(Extracted material):

(* ===== verification/Shutdown.v ===== *)
(** * The shutdown handler

    Model of [rtsp-2/src/protocol/connection/shutdown.rs]: the state machine that takes a connection
    from running through a graceful shutdown to the end. What the receiver of the shutdown request
    and the timer answer is given by an environment. *)

From stdpp Require Import base list numbers.
From S2P Require Import Prelude Futures.

Local Open Scope rust_scope.

Inductive ShutdownState := Running | Shutdown | ShuttingDown.

#[export] Instance shutdown_state_eq_dec : EqDecision ShutdownState.
Proof. solve_decision. Defined.

Section Shutdown.
Context `{ClockOps} {Rx Tx : Type}.

Inductive ShutdownType := Graceful (duration : Duration) | Immediate.

(** The answers of one call: the present time, the receiver that waits for a shutdown request, and
    the timers. *)
Record Env := mkEnv {
  now : Instant;
  rx_poll : Rx -> Poll ShutdownType Canceled;
  delay_poll : Delay -> Poll unit TimerError;
}.

Record ShutdownHandler := mkShutdownHandler {
  rx_initiate_shutdown : option Rx;
  timer : option Delay;
  tx_shutdown_event : option Tx;
}.

(** [ShutdownHandler::new]. *)
Definition shutdown_new (rx_initiate_shutdown : Rx) (tx_shutdown_event : Tx) : ShutdownHandler :=
  mkShutdownHandler (Some rx_initiate_shutdown) None (Some tx_shutdown_event).

(** [state], with its debug assertions. *)
Definition state (self : ShutdownHandler) : Outcome ShutdownState :=
  match rx_initiate_shutdown self, timer self, tx_shutdown_event self with
  | Some _, None, _ => Return Running
  | Some _, Some _, _ => Panic
  | None, Some _, _ => Return ShuttingDown
  | None, None, None => Return Shutdown
  | None, None, Some _ => Panic
  end.

(** [handle_shutdown]: the handler after it, and the senders of the shutdown event that were used. *)
Definition handle_shutdown (env : Env) (shutdown_type : ShutdownType) (self : ShutdownHandler) :
    Outcome (ShutdownHandler * list Tx) :=
  match shutdown_type with
  | Graceful duration =>
      let! s := state self in
      match s with
      | Shutdown => Panic
      | _ =>
          let! timer := delay_after (now env) duration in
          Return (mkShutdownHandler None (Some timer) (tx_shutdown_event self), [])
      end
  | Immediate =>
      Return (mkShutdownHandler None None None,
              match tx_shutdown_event self with Some tx => [tx] | None => [] end)
  end.

(** [force_shutdown], which is also what [drop] does. *)
Definition force_shutdown (env : Env) (self : ShutdownHandler) : Outcome (ShutdownHandler * list Tx) :=
  handle_shutdown env Immediate self.

Definition poll_running (env : Env) (self : ShutdownHandler) :
    Outcome (Async unit * ShutdownHandler * list Tx) :=
  match rx_initiate_shutdown self with
  | None => Panic
  | Some rx =>
      match rx_poll env rx with
      | Ok (Ready shutdown_type) =>
          let! (self, sent) := handle_shutdown env shutdown_type self in
          Return (Ready tt, self, sent)
      | Err _ =>
          let! (self, sent) := handle_shutdown env Immediate self in
          Return (Ready tt, self, sent)
      | Ok NotReady => Return (NotReady, self, [])
      end
  end.

Definition poll_shutting_down (env : Env) (self : ShutdownHandler) :
    Outcome (Async unit * ShutdownHandler * list Tx) :=
  match timer self with
  | None => Panic
  | Some timer =>
      match delay_poll env timer with
      | Ok (Ready _) | Err AtCapacity =>
          let! (self, sent) := handle_shutdown env Immediate self in
          Return (Ready tt, self, sent)
      | Ok NotReady => Return (NotReady, self, [])
      | Err TimerShutdown => Panic
      end
  end.

(** The loop of [poll]; every turn that goes on moves to a later state, so three turns are
    enough. *)
Fixpoint poll_loop (fuel : nat) (env : Env) (self : ShutdownHandler) (sent : list Tx) :
    Outcome (Async unit * ShutdownHandler * list Tx) :=
  match fuel with
  | O => Panic
  | S fuel =>
      let! s := state self in
      match s with
      | Running =>
          let! (r, self, sent') := poll_running env self in
          match r with
          | NotReady => Return (NotReady, self, sent ++ sent')
          | Ready _ => poll_loop fuel env self (sent ++ sent')
          end
      | ShuttingDown =>
          let! (r, self, sent') := poll_shutting_down env self in
          match r with
          | NotReady => Return (NotReady, self, sent ++ sent')
          | Ready _ => poll_loop fuel env self (sent ++ sent')
          end
      | Shutdown => Return (Ready tt, self, sent)
      end
  end.

(** [Future::poll]. *)
Definition shutdown_poll (env : Env) (self : ShutdownHandler) :
    Outcome (Async unit * ShutdownHandler * list Tx) := poll_loop 3 env self [].
End Shutdown.
Arguments ShutdownType {_}.
Arguments Graceful {_} duration.
Arguments Immediate {_}.
Arguments Env {_} Rx.
Arguments ShutdownHandler {_} Rx Tx.

(** ** Properties *)

Section ShutdownSpec.
Context `{ClockOps} {Rx Tx : Type}.

(** What the handler relies on: timers are not used after the timer service is gone (the code
    panics then), and the times it adds can be represented. *)
Definition good_env (env : Env Rx) : Prop :=
  (forall t, delay_poll env t <> Err TimerShutdown)
  /\ forall rx d, rx_poll env rx = Ok (Ready (Graceful d)) -> is_Some (instant_add (now env) d).

(** The handlers of each state: the sender of the event is there until the end. *)
Inductive shutdown_wf (rx : Rx) (tx : Tx) : ShutdownState -> ShutdownHandler Rx Tx -> Prop :=
  | wf_running : shutdown_wf rx tx Running (mkShutdownHandler (Some rx) None (Some tx))
  | wf_shutting_down t : shutdown_wf rx tx ShuttingDown (mkShutdownHandler None (Some t) (Some tx))
  | wf_shutdown : shutdown_wf rx tx Shutdown (mkShutdownHandler None None None).

Lemma shutdown_wf_state rx tx s self : shutdown_wf rx tx s self -> state self = Return s.
Proof. now destruct 1. Qed.

(** The state machine, with the timer it runs with: what a poll makes of a state. *)
Definition expired (env : Env Rx) (t : Delay) : bool :=
  match delay_poll env t with Ok NotReady => false | _ => true end.

Definition after_timer (env : Env Rx) (t : Delay) : ShutdownState * option Delay :=
  if expired env t then (Shutdown, None) else (ShuttingDown, Some t).

Definition next_state (env : Env Rx) (rx : Rx) (s : ShutdownState) (t : option Delay) :
    ShutdownState * option Delay :=
  match s, t with
  | Running, _ =>
      match rx_poll env rx with
      | Ok NotReady => (Running, None)
      | Ok (Ready (Graceful d)) =>
          match instant_add (now env) d with
          | Some e => after_timer env (mkDelay e)
          | None => (Running, None)
          end
      | Ok (Ready Immediate) | Err _ => (Shutdown, None)
      end
  | ShuttingDown, Some t => after_timer env t
  | _, _ => (Shutdown, None)
  end.

(** The event sent on the way from a state to another. *)
Definition event (tx : Tx) (s s' : ShutdownState) : list Tx :=
  match s, s' with
  | Shutdown, _ => []
  | _, Shutdown => [tx]
  | _, _ => []
  end.

Lemma shutting_down_poll env rx tx fuel t sent :
  good_env env ->
  poll_loop (S (S fuel)) env (mkShutdownHandler None (Some t) (Some tx)) sent
  = Return (if expired env t then Ready tt else NotReady,
            mkShutdownHandler None (snd (after_timer env t)) (if expired env t then None else Some tx),
            sent ++ event tx ShuttingDown (fst (after_timer env t)))
  /\ shutdown_wf rx tx (fst (after_timer env t))
       (mkShutdownHandler None (snd (after_timer env t)) (if expired env t then None else Some tx)).
Proof.
  intros [Ht _]. unfold after_timer, expired. specialize (Ht t). cbn.
  unfold poll_shutting_down. cbn. destruct (delay_poll env t) as [[[]|]|[]]; cbn; try done;
    rewrite ?app_nil_r; split; done || constructor.
Qed.

(** One poll, from every state: it terminates without a panic within the three turns of the loop and
    makes the step of the state machine; it is ready exactly in the final state, and it sends the
    shutdown event exactly when it enters that state. *)
Lemma shutdown_poll_step env rx tx s (self : ShutdownHandler Rx Tx) :
  good_env env -> shutdown_wf rx tx s self ->
  exists self', shutdown_poll env self
      = Return (if bool_decide (fst (next_state env rx s (timer self)) = Shutdown)
                then Ready tt else NotReady, self',
                event tx s (fst (next_state env rx s (timer self))))
    /\ timer self' = snd (next_state env rx s (timer self))
    /\ shutdown_wf rx tx (fst (next_state env rx s (timer self))) self'.
Proof.
  intros Henv Hwf. unfold shutdown_poll. destruct Hwf as [|t|]; cbn [timer next_state].
  - cbn [poll_loop state rx_initiate_shutdown timer outcome_bind]. unfold poll_running.
    cbn [rx_initiate_shutdown]. destruct (rx_poll env rx) as [[[d|]|]|[]] eqn:Er.
    + pose proof (proj2 Henv rx d Er) as [e He]. rewrite He.
      destruct (shutting_down_poll env rx tx 0 (mkDelay e) [] Henv) as [Hp Hw].
      eexists. split; [|split; [|exact Hw]]; [|done].
      etrans; [|etrans; [exact Hp|]].
      * cbn [handle_shutdown outcome_bind state rx_initiate_shutdown timer tx_shutdown_event].
        unfold delay_after. now rewrite He.
      * unfold after_timer. now destruct (expired env (mkDelay e)).
    + cbn. eexists. split; [reflexivity|]. split; constructor.
    + cbn. eexists. split; [reflexivity|]. split; constructor.
    + cbn. eexists. split; [reflexivity|]. split; constructor.
  - destruct (shutting_down_poll env rx tx 1 t [] Henv) as [Hp Hw]. rewrite Hp.
    eexists. split; [|split; [|exact Hw]]; unfold after_timer; now destruct (expired env t).
  - cbn. eexists. split; [reflexivity|]. split; constructor.
Qed.

Lemma force_shutdown_step env rx tx s (self : ShutdownHandler Rx Tx) :
  shutdown_wf rx tx s self ->
  force_shutdown env self = Return (mkShutdownHandler None None None, event tx s Shutdown).
Proof. now destruct 1. Qed.

(** The runs of a handler, polled in any environments and forced to stop at any time, with the
    senders used so far. *)
Inductive shutdown_run (rx : Rx) (tx : Tx) : list Tx -> ShutdownHandler Rx Tx -> Prop :=
  | run_new : shutdown_run rx tx [] (shutdown_new rx tx)
  | run_poll sent self env r self' sent' :
      shutdown_run rx tx sent self -> good_env env ->
      shutdown_poll env self = Return (r, self', sent') -> shutdown_run rx tx (sent ++ sent') self'
  | run_force sent self env self' sent' :
      shutdown_run rx tx sent self -> force_shutdown env self = Return (self', sent') ->
      shutdown_run rx tx (sent ++ sent') self'.

(** The senders used on the way to a state. *)
Definition events_until (tx : Tx) (s : ShutdownState) : list Tx :=
  match s with Shutdown => [tx] | _ => [] end.

Lemma events_until_app tx s s' :
  (s = Shutdown -> s' = Shutdown) -> events_until tx s ++ event tx s s' = events_until tx s'.
Proof. destruct s, s'; try done; intros Hs; now specialize (Hs eq_refl). Qed.

Lemma shutdown_run_wf rx tx sent self :
  shutdown_run rx tx sent self ->
  exists s, shutdown_wf rx tx s self /\ sent = events_until tx s.
Proof.
  induction 1 as [|sent self env r self' sent' _ (s & Hwf & ->) Henv Hp
                  |sent self env self' sent' _ (s & Hwf & ->) Hf].
  - exists Running. split; [constructor|done].
  - destruct (shutdown_poll_step env rx tx s self Henv Hwf) as (self1 & E & _ & Hwf').
    rewrite Hp in E. injection E as -> -> ->. eexists. split; [exact Hwf'|].
    apply events_until_app. now intros ->.
  - rewrite (force_shutdown_step env rx tx s) in Hf by done. injection Hf as <- <-.
    exists Shutdown. split; [constructor|]. now apply events_until_app.
Qed.

Definition progress (s : ShutdownState) : nat :=
  match s with Running => 0 | ShuttingDown => 1 | Shutdown => 2 end.

(** C18: The protocol of a shutdown. At any time the handler is in one of the three states, and it has
    signalled the end exactly once if it is shut down, and not at all before. A poll terminates
    without a panic and makes one step of the state machine, which never goes back: it is ready
    exactly when the handler is shut down. Forcing, and so dropping, shuts it down from any state,
    and signals the end if that was not done. *)
Theorem shutdown_protocol rx tx sent (self : ShutdownHandler Rx Tx) (env : Env Rx) :
  shutdown_run rx tx sent self -> good_env env ->
  exists s, state self = Return s /\ sent = events_until tx s
    /\ (let s' := fst (next_state env rx s (timer self)) in
        exists self' sent', shutdown_poll env self
            = Return (if bool_decide (s' = Shutdown) then Ready tt else NotReady, self', sent')
          /\ state self' = Return s' /\ sent ++ sent' = events_until tx s'
          /\ (progress s <= progress s')%nat)
    /\ exists self' sent', force_shutdown env self = Return (self', sent')
         /\ state self' = Return Shutdown /\ sent ++ sent' = [tx].
Proof.
  intros (s & Hwf & ->)%shutdown_run_wf Henv. exists s.
  split; [exact (shutdown_wf_state _ _ _ _ Hwf)|]. split; [done|].
  split.
  - destruct (shutdown_poll_step env rx tx s self Henv Hwf) as (self' & E & _ & Hwf').
    cbv zeta. eexists _, _. split; [exact E|]. split; [exact (shutdown_wf_state _ _ _ _ Hwf')|].
    split; [apply events_until_app; now intros ->|].
    destruct Hwf; cbn; try lia; unfold after_timer; destruct (expired env t); cbn; lia.
  - eexists _, _. split; [exact (force_shutdown_step env rx tx s self Hwf)|].
    split; [done|]. now apply events_until_app.
Qed.
End ShutdownSpec.

(** A run: a graceful shutdown is requested at time 3 for 10 units; the timer runs until 13. *)
Definition sample_env (now : N) (answer : Poll (ShutdownType (H:=counting_clock)) Canceled) :
    Env (H:=counting_clock) unit :=
  mkEnv (H:=counting_clock) now (fun _ => answer)
    (fun t => if (deadline t <=? now)%N then Ok (Ready tt) else Ok NotReady).

Lemma shutdown_env_good now answer : good_env (sample_env now answer).
Proof. split; [|done]. intros t. cbn. now destruct (_ <=? _)%N. Qed.

Definition graceful_handler : ShutdownHandler (H:=counting_clock) unit unit :=
  mkShutdownHandler None (Some (mkDelay (H:=counting_clock) 13%N)) (Some tt).

Lemma graceful_run : shutdown_run (H:=counting_clock) tt tt [] graceful_handler.
Proof.
  apply (run_poll (H:=counting_clock) tt tt [] (shutdown_new tt tt)
           (sample_env 3%N (Ok (Ready (Graceful (H:=counting_clock) 10%N)))) NotReady _ []);
    [constructor|apply shutdown_env_good|reflexivity].
Qed.

Lemma shutdown_protocol_witness :
  exists self', shutdown_poll (sample_env 13%N (Ok NotReady)) graceful_handler
                = Return (Ready tt, self', [tt]) /\ state self' = Return Shutdown.
Proof.
  destruct (shutdown_protocol (H:=counting_clock) tt tt [] graceful_handler
              (sample_env 13%N (Ok NotReady)) graceful_run (shutdown_env_good _ _))
    as (s & Hs & _ & Hp & _).
  injection Hs as <-. destruct Hp as (self' & sent' & E & Hst & Hsent & _).
  exists self'. cbn in Hsent. subst sent'. split; [exact E|exact Hst].
Defined.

(Exercise):
Restate the data word for word. Begin at its first line, end at the line that contains "Inductive ShutdownType := Graceful", and include both.

(Output of the task):
(* ===== verification/Shutdown.v ===== *)
(** * The shutdown handler

    Model of [rtsp-2/src/protocol/connection/shutdown.rs]: the state machine that takes a connection
    from running through a graceful shutdown to the end. What the receiver of the shutdown request
    and the timer answer is given by an environment. *)

From stdpp Require Import base list numbers.
From S2P Require Import Prelude Futures.

Local Open Scope rust_scope.

Inductive ShutdownState := Running | Shutdown | ShuttingDown.

#[export] Instance shutdown_state_eq_dec : EqDecision ShutdownState.
Proof. solve_decision. Defined.

Section Shutdown.
Context `{ClockOps} {Rx Tx : Type}.

Inductive ShutdownType := Graceful (duration : Duration) | Immediate.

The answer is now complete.